**ASSIGNMENT:**
Would you please return the lines of the entries below starting at the line that has "false (PLocal t) w ->" and ending at the line that has "destruct Hl as [Hnd1", both included, exactly as they are?

**DATA EXCERPTS:**
===============
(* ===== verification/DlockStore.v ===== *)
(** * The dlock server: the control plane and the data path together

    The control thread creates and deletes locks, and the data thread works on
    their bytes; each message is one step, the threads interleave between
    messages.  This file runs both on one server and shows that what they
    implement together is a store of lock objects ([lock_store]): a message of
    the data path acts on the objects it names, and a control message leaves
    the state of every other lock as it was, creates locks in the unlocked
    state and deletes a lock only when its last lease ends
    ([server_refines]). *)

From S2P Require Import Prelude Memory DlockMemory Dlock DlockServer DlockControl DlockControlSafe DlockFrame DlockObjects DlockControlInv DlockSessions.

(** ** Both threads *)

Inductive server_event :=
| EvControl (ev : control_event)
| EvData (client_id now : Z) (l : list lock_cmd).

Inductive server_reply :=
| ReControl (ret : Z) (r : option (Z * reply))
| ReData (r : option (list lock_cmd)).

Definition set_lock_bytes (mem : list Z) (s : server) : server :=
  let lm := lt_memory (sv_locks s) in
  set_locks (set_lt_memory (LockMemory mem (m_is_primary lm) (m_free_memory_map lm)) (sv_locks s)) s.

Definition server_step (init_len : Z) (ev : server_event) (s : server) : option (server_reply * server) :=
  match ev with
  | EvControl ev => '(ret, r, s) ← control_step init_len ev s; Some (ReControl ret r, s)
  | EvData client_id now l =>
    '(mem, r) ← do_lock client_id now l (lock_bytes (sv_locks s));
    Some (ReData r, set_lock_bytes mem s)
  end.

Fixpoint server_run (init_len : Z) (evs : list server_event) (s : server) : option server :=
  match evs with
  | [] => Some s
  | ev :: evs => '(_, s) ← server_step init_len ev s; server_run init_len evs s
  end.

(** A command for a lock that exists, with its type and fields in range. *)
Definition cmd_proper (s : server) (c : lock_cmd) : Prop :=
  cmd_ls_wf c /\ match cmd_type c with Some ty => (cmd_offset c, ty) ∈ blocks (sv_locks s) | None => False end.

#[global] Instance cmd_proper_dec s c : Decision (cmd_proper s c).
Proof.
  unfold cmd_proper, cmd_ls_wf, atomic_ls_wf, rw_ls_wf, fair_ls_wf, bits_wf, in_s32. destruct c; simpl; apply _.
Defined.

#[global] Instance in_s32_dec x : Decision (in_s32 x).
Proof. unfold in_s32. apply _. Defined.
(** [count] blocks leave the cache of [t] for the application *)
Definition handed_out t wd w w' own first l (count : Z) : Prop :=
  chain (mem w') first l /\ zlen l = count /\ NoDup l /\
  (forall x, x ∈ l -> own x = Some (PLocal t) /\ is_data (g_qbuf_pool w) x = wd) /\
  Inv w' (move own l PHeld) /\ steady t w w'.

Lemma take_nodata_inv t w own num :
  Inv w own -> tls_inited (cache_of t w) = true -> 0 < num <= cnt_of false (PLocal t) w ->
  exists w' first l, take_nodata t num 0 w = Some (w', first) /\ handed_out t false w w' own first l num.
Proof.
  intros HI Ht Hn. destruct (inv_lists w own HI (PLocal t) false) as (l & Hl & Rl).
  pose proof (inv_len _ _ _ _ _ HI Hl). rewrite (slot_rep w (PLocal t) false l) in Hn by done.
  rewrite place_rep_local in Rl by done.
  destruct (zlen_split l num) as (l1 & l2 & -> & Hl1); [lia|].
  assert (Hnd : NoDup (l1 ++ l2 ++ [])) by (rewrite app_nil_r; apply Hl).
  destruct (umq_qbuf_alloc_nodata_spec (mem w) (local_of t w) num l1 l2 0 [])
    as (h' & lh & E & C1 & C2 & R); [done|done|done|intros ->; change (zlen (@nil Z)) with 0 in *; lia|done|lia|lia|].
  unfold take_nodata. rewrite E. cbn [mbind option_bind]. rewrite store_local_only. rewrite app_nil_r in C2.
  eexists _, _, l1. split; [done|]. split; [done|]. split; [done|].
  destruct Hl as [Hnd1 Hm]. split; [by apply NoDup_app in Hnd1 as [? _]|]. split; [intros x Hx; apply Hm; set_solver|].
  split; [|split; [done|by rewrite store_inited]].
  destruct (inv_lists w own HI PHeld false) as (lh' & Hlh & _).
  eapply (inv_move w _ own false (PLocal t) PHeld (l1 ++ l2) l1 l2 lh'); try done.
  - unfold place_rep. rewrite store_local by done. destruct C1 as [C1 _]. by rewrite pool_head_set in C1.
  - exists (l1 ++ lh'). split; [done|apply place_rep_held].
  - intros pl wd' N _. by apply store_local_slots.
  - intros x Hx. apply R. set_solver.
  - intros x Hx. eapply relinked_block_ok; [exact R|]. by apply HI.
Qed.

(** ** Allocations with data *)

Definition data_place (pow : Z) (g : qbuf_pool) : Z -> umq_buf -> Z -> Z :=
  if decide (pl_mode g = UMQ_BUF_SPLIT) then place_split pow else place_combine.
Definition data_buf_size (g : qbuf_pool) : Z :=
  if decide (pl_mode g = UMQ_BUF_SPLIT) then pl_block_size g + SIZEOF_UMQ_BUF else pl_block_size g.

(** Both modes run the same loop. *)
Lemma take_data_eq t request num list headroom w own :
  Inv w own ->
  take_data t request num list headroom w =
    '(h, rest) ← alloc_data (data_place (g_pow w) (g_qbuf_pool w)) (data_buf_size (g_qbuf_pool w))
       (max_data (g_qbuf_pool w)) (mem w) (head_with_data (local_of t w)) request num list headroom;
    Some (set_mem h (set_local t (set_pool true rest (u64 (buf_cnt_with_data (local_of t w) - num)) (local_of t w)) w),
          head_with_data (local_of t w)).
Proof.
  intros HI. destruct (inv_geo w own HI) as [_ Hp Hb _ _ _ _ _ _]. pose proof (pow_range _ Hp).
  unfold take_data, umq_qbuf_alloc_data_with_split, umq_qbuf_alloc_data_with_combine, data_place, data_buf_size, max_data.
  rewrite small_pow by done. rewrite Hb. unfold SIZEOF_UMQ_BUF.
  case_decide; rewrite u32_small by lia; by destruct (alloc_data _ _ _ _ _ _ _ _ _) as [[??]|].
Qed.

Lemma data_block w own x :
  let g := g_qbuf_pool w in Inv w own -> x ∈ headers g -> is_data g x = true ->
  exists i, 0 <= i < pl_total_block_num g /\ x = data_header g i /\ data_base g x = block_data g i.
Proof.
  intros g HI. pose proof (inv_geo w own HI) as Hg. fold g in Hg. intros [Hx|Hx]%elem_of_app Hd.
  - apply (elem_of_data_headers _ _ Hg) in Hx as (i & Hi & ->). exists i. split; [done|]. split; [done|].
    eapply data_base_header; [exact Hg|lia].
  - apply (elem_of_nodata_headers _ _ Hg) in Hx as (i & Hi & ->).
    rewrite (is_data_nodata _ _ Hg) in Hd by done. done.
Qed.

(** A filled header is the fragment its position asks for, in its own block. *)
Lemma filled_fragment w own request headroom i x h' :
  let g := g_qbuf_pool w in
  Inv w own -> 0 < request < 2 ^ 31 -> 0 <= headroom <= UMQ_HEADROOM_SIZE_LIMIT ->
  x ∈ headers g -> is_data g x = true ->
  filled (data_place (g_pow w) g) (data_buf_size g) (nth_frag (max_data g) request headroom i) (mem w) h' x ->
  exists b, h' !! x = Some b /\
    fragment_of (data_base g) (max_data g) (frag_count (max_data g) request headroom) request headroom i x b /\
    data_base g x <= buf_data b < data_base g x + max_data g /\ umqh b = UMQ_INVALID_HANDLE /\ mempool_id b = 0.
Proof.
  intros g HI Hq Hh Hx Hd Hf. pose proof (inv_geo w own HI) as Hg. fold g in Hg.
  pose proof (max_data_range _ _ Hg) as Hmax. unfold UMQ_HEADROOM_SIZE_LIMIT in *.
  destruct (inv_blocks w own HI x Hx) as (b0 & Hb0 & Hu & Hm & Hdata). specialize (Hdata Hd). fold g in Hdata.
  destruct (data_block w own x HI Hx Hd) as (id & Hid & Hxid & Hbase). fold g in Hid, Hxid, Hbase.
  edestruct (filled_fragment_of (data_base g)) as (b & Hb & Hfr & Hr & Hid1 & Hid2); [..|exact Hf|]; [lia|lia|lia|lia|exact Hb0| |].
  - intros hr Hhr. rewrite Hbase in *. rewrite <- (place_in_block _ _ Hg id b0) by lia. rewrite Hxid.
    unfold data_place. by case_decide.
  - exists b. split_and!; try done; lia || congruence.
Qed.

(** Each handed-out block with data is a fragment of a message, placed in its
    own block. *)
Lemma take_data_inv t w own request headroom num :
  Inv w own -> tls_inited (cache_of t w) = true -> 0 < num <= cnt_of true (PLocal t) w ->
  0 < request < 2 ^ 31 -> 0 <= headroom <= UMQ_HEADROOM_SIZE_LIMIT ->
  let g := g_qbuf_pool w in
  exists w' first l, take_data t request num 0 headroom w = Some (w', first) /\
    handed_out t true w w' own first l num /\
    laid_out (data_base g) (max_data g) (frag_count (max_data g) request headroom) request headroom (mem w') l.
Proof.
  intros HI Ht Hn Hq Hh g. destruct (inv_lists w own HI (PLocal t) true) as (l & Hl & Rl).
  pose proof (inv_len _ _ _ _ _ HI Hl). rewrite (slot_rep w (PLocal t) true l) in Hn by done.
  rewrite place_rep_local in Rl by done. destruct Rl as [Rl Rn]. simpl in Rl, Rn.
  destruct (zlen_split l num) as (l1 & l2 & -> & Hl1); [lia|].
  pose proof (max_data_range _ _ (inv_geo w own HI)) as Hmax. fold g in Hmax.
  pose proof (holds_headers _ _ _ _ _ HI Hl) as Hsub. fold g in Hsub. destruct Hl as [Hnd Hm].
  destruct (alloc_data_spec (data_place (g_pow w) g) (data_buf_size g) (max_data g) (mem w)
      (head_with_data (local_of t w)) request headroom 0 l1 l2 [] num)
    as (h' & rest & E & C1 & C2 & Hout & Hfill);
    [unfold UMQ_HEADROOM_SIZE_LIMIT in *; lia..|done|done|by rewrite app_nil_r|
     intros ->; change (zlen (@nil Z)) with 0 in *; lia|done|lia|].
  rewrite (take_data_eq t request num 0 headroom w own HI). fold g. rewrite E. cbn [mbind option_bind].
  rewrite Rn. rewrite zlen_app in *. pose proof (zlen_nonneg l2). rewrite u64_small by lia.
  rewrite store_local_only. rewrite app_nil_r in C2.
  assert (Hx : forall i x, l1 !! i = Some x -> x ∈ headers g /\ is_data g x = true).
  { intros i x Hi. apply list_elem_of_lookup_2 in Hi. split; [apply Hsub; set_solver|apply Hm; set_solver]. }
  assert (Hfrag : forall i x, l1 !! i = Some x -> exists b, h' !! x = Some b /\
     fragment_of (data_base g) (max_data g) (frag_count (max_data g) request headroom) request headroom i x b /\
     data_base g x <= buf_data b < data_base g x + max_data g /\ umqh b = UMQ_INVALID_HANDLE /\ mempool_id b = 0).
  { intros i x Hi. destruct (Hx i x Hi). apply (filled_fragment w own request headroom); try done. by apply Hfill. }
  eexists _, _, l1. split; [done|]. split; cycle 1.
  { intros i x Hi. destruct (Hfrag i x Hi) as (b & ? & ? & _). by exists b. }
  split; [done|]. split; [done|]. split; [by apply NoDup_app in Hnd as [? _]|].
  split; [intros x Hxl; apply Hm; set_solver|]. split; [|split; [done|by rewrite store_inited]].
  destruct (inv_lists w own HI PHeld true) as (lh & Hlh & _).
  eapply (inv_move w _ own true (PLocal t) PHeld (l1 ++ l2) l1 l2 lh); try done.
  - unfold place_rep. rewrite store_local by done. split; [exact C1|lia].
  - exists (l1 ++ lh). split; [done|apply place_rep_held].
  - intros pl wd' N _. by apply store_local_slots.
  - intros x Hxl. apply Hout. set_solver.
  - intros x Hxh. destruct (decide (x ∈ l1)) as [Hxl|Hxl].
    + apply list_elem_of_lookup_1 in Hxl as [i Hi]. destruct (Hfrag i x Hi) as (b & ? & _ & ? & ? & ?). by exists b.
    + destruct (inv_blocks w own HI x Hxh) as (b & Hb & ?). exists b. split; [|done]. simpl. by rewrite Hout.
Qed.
===============
**ANSWER:**
  Inv w own -> tls_inited (cache_of t w) = true -> 0 < num <= cnt_of false (PLocal t) w ->
  exists w' first l, take_nodata t num 0 w = Some (w', first) /\ handed_out t false w w' own first l num.
Proof.
  intros HI Ht Hn. destruct (inv_lists w own HI (PLocal t) false) as (l & Hl & Rl).
  pose proof (inv_len _ _ _ _ _ HI Hl). rewrite (slot_rep w (PLocal t) false l) in Hn by done.
  rewrite place_rep_local in Rl by done.
  destruct (zlen_split l num) as (l1 & l2 & -> & Hl1); [lia|].
  assert (Hnd : NoDup (l1 ++ l2 ++ [])) by (rewrite app_nil_r; apply Hl).
  destruct (umq_qbuf_alloc_nodata_spec (mem w) (local_of t w) num l1 l2 0 [])
    as (h' & lh & E & C1 & C2 & R); [done|done|done|intros ->; change (zlen (@nil Z)) with 0 in *; lia|done|lia|lia|].
  unfold take_nodata. rewrite E. cbn [mbind option_bind]. rewrite store_local_only. rewrite app_nil_r in C2.
  eexists _, _, l1. split; [done|]. split; [done|]. split; [done|].
  destruct Hl as [Hnd1 Hm]. split; [by apply NoDup_app in Hnd1 as [? _]|]. split; [intros x Hx; apply Hm; set_solver|].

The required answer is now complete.